Memorials of the Tower of London

De Ros, William Lennox






THE valuable and extensive collection of armour in the Tower, is an object of deserved admiration and interest to visitors but according to the judgment of antiquaries and persons conversant with the subject, it is beginning to require a fresh inspection and arrangement, similar to that made by the late Dr. Meyrick, about twenty-eight years ago, under the direction of the Duke of Wellington, when Constable of the Tower. In the mean time, however, it is attended to and cleaned with much care; and, if some confusion of the detail has arisen since Dr. Meyrick's inspection, there is no doubt it may at any time be rectified, at little pains and expense. Still it is a subject of reasonable regret, that in so large and fine a collection, any moderate outlay should be spared to classify and to arrange the armour, in a manner suitable to a great national collection of such value and interest.

It would be out of place here to introduce even an abstract of the very long published Catalogue of the Tower Armoury, but it may be mentioned that among other remarkable suits of armour, there is a very handsome one, complete both in the armament of


horse and man, which was presented by the Emperor Maximilian to Henry VIII., after their celebrated meeting at the siege of the town of Terouenne. The equipment of the horse is of the finest steel, engraved in every part with rich patterns, interspersed with representations of the martyrdom of several saints of the Romish Church. But the most curious is, a very elaborate delineation of a female, undergoing the terrible torture of the rack, and portraying every detail of the mechanism of that frightful engine. The Rack seems to have consisted of a strongly framed wooden trough, like a horse-trough, in which the sufferer was extended at full length; at each end of the trough was fitted a transverse cylinder, round which, in the fashion of a windlass, a stout rope was passed, after being secured to the wrists of the person under torture. This cylinder projected beyond the side of the trough, sufficiently to admit of the insertion of four wooden bars, into holes pierced through its diameter by which it could be powerfully turned, so as to tighten the rope, and produce a strain upon the sufferer's arms, so severe as not unfrequently to dislocate the shoulders.

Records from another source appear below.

Lemma same_settings_trans (o1 o2 o3 : @t F) :
  same_settings o1 o2 -> same_settings o2 o3 -> same_settings o1 o3.
Proof. unfold same_settings. intuition congruence. Qed.

Lemma _get_source_content_returns path (w : @World F) :
  exists content w',
    _get_source_content path w = (Py.Returns content, w')
    /\ same_settings (self w) (self w')
    /\ files w' = files w.
Proof.
  unfold _get_source_content, Py.bind at 1, Py.get.
  destruct (source_content_cache (self w) !! path) as [c|].
  - exists c, w. repeat split.
  - unfold Py.try_except.
    destruct (files w !! path) as [[| |content]|]; cbn.
    + exists EmptyString, w. repeat split.
    + exists EmptyString, w. repeat split.
    + eexists content, _. split; [reflexivity|]. repeat split.
    + exists EmptyString, w. repeat split.
Qed.

Lemma _calculate_semantic_similarity_returns response content (w : @World F) :
  exists x, _calculate_semantic_similarity response content w = (Py.Returns x, w).
Proof.
  unfold _calculate_semantic_similarity, Py.try_except.
  destruct (cosine (embedder (self w)) response content); cbn; eauto.
Qed.

Lemma verify_source_grounding_returns response meta (w : @World F) :
  exists sv w',
    verify_source_grounding md5_hexdigest response meta w = (Py.Returns sv, w')
    /\ same_settings (self w) (self w')
    /\ files w' = files w
    /\ ((exact_matches sv = [] /\ similarity_score sv = lit 0.0
         /\ verification_confidence sv = lit 0.0 /\ is_verified sv = false)
        \/ (verification_confidence sv
              = confidence_of (length (exact_matches sv)) (similarity_score sv)
            /\ is_verified sv
              = verified_of (self w) (length (exact_matches sv)) (similarity_score sv))).
Proof.
  unfold verify_source_grounding, Py.bind at 1.
  destruct (_get_source_content_returns (get_or "source" EmptyString meta) w)
    as (content & w1 & -> & Hs & Hf).
  destruct content as [|c content].
  - eexists _, w1. split; [reflexivity|]. split; [exact Hs|]. split; [exact Hf|].
    left. repeat split.
  - unfold Py.bind at 1.
    destruct (_calculate_semantic_similarity_returns response (String c content) w1)
      as (x & ->).
    unfold Py.bind, Py.get, Py.ret.
    eexists _, w1. split; [reflexivity|]. split; [exact Hs|]. split; [exact Hf|].
    right. cbn. split; [reflexivity|].
    unfold verified_of, confidence_of.
    destruct Hs as (_ & _ & -> & ->). reflexivity.
Qed.
(** X12: on a path whose normalised form is a key of CONTENT_MAP, init
    requests the locator filed under that key and nothing else for content;
    it leaves the content root as it is (still busy) and returns with that
    request pending.  The lookup is by the exact normalised key. *)
Theorem init_known_path (w : world) (r : root_state) (loc : string)
  (Hhit : lookup CONTENT_MAP (normalisePath (location_pathname w)) = Some loc)
  (Hroot : content_root w = Some r) :
  returned (init w) = Ok (Some (Locator loc)) /\
  ops (init w) = (nav_request w ++ [Fetch (Locator loc)])%list /\
  content_root (final (init w)) = Some r /\
  document_title (final (init w)) = document_title w /\
  nav_links (final (init w)) = nav_links w.
Proof.
  pose proof (init_run w) as H. cbv zeta in H.
  rewrite Hroot, (object_get_own _ _ _ _ Hhit) in H.
  rewrite (H (proj1 (content_locator_proper _ _ Hhit))).
  cbn [final ops returned].
  destruct (navConfigPromise w); cbn; rewrite ?Hroot; repeat split; reflexivity.
Qed.
(** C9, as the code has it: Ring on 6 nodes, labelled from red and green
    whatever the draws, then node 3 failed, is the graph on the 5 nodes
    1, 2, 4, 5, 6 with the 4 links 1-2, 1-6, 4-5 and 5-6: the links 2-3
    and 3-4 of the ring are gone, every remaining link carries red or
    green, and the remaining links form ONE path, 2-1-6-5-4, through the
    five nodes. *)
Theorem ring_six_fail_three (r : rand) :
  exists G,
    run_simulation 6 "Ring" ["red"; "green"]%string 3 r = Ok G
    /\ nodes G = [1; 2; 4; 5; 6]
    /\ edges G = [(1, 2); (1, 6); (4, 5); (5, 6)]
    /\ List.length (edges G) = 4%nat
    /\ (exists R, create_topology 6 "Ring" = Ok R
                  /\ In (2, 3) (edges R) /\ In (3, 4) (edges R)
                  /\ edges G = filter (avoids 3) (edges R))
    /\ (forall u v, In (u, v) (edges G) -> labelled ["red"; "green"]%string G u v)
    /\ single_path G.
Proof.
  unfold run_simulation.
  assert (ER : exists R,
             create_topology 6 "Ring" = Ok R /\ WF R
             /\ g_node R = [1; 2; 3; 4; 5; 6]
             /\ edges R = [(1, 2); (1, 6); (2, 3); (3, 4); (4, 5); (5, 6)]).
  { eexists. split; [vm_compute; reflexivity|].
    split; [now apply wf_graph_WF|]. now split. }
  destruct ER as [R [ER [HWR [HnR HeR]]]]. rewrite ER. cbn [bind].
  destruct (assign_wavelengths_spec ["red"; "green"]%string R r)
    as [G1 [r1 [E1 [HW1 [Hn1 [Ha1 Hl1]]]]]]; [discriminate | assumption |].
  rewrite E1. cbn [bind]. change (negb (3 =? 0)) with true. cbv iota.
  destruct (simulate_node_failure_spec G1 3 HW1)
    as [G [E [HW [Hn [He [Hd [Hg _]]]]]]].
  assert (He1 : edges G1 = edges R) by (unfold edges; now rewrite Ha1).
  assert (Hedges : edges G = [(1, 2); (1, 6); (4, 5); (5, 6)]).
  { now rewrite He, He1, HeR. }
  assert (Hnodes : nodes G = [1; 2; 4; 5; 6]).
  { rewrite Hn. unfold nodes. now rewrite Hn1, HnR. }
  exists G. split; [assumption|]. split; [assumption|]. split; [assumption|].
  split; [now rewrite Hedges|]. split; [|split].
  - exists R. split; [reflexivity|]. rewrite He, He1, HeR. simpl. tauto.
  - intros u v Huv.
    assert (Hu : u <> 3 /\ v <> 3).
    { rewrite Hedges in Huv. simpl in Huv.
      destruct Huv as [H|[H|[H|[H|[]]]]]; inversion H; lia. }
    destruct (Hl1 u v) as [w [Hw [Huv1 Hvu1]]].
    { rewrite He in Huv. apply filter_In in Huv. exact (proj1 Huv). }
    exists w. split; [assumption|].
    rewrite (edge_data_congr G1 G u v), (edge_data_congr G1 G v u);
      try assumption; try (apply Hg; tauto).
    now split.
  - exists [2; 1; 6; 5; 4]. rewrite Hnodes, Hedges. split; [|split].
    + apply (Permutation_cons_app [1] [4; 5; 6]). apply perm_skip.
      apply (Permutation_cons_app [4; 5] []). apply perm_swap.
    + repeat constructor; simpl; intuition lia.
    + vm_compute. apply perm_skip. apply perm_skip. apply perm_swap.
Qed.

A similar windlass at the other end of the trough produced a fearful strain upon the joints of the knees and hips; so that it is hardly possible to conceive a more universal distension and agony to the whole human frame than this infernal engine must have caused. The expression of the female's countenance, though a mere outline, conveys a most painful impression, while the deliberate coolness with which the operator at the windlass is forcing round the bars which he grasps, conveys


a frightful idea of the indifference produced by habit to the performance of so barbarous an office.

An instance of this indifference occurred at the torture of the unfortunate Anne Askew, who was accused of denying the real presence in the administration of the sacrament.

The mock ceremony of her trial took place in Guildhall, where, after repeated exhortations to confess the error of her belief, she was, by Henry VIII.'s own order, twice placed on the rack. The first time, she was lifted off, after repeatedly fainting under her sufferings. The second time no such mercy was shown, and when Sir Anthony Knyvett, the Lieutenant of the Tower, unable to endure any longer the sight of the unhappy young lady's agonies, ordered the executioner to desist from turning the wheel, Wriothesly, the Chancellor, seized the bars, and recommenced the torture with his whole strength. On his complaining to the King afterwards of Knyvett's leniency, the latter only saved himself from the loss of his place, by begging pardon on his knees, for his praiseworthy act of humanity.